▸ **WHAT THIS TASK INVOLVES**
Looking only at the lines below that contain "transferable", give the number of them and no other text.

▸ **RECORDS PROVIDED**
*** Begin section ***
(** ** The loop of [logfs_op_write] *)

Definition write_done a blocks pos buf (r : result (list Z)) a' : Prop :=
  data_step a a' /\
  match r with
  | Ok blocks' => transferable a' blocks' /\ fresh_from a blocks blocks' /\
                  written (c_view a) (c_view a') blocks blocks' pos buf
  | Err rc => no_room a rc
  end.

Lemma fresh_from_trans a a1 b1 b2 b3 :
  fresh_from a b1 b2 -> (forall b, b ∈ b2 -> b <> 0 -> in_data fs b) -> data_step a a1 ->
  (forall b, b ∈ b3 -> b <> 0 -> in_data fs b) ->
  fresh_from a1 b2 b3 -> fresh_from a b1 b3.
Proof.
  intros F1 Hd2 D Hd3 F2 b Hb Hne. destruct (F2 b Hb Hne) as [Hb2|Hfree]; [by apply F1|right].
  destruct (block_used fs (c_view a) b) eqn:E; [|done].
  rewrite (ds_used _ _ D) in Hfree by (done || by apply Hd3). done.
Qed.

(** What one turn has written. *)
Lemma turn_written a a1 a2 blocks blocks1 pos d old :
  let j := block_index pos in
  let k := Z.to_nat (pos mod LOGFS_BLOCK_SIZE) in
  let nb := nth j blocks1 0 in
  transferable a blocks -> transferable a1 blocks1 -> 0 <= pos -> (j < 12)%nat ->
  blocks1 = (if nth j blocks 0 =? 0 then <[j := nb]> blocks else blocks) -> nb <> 0 ->
  (0 < length d)%nat -> (k + length d <= block_len)%nat -> length old = block_len ->
  ((k = 0 /\ length d = block_len)%nat \/ old = c_view a nb) ->
  c_view a2 nb = splice old k d ->
  (forall b, b <> nb -> c_view a2 b = c_view a1 b) ->
  (forall b, b <> sb_block_bitmap_start fs -> c_view a1 b = c_view a b) ->
  written (c_view a) (c_view a2) blocks blocks1 pos d.
Proof.
  intros j k nb Hrd Hrd1 Hpos Hj Hb1 Hnb0 Hd Hkd Hold Hpart Hvnb Hv2 Hv1.
  pose proof (mi_len _ _ (tr_mine _ _ Hrd)) as Hl12. pose proof (tr_mine _ _ Hrd1) as Hm1.
  rewrite Hb1. apply (written_block _ _ blocks nb pos d old); try done.
  - fold j. lia.
  - fold j. by rewrite <-Hb1.
  - intros i Hi Hne.
    assert (E : nth i blocks1 0 = nth i blocks 0).
    { rewrite Hb1. destruct (_ =? 0); [|done]. by rewrite nth_insert, decide_False by (lia || congruence). }
    rewrite <-E in Hne. assert (Hnb : nth i blocks1 0 <> nb).
    { intros Heq. by apply Hi, (mine_inj a1 blocks1). }
    rewrite <-E, Hv2 by done. apply Hv1. destruct (mine_nth a1 blocks1 i Hm1 Hne) as [Hin _].
    destruct (mi_data _ _ Hm1 _ Hin Hne) as ([? ?] & _). destruct Hfs. lia.
Qed.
*** End section ***
▸ **EXERCISE RESPONSE**
2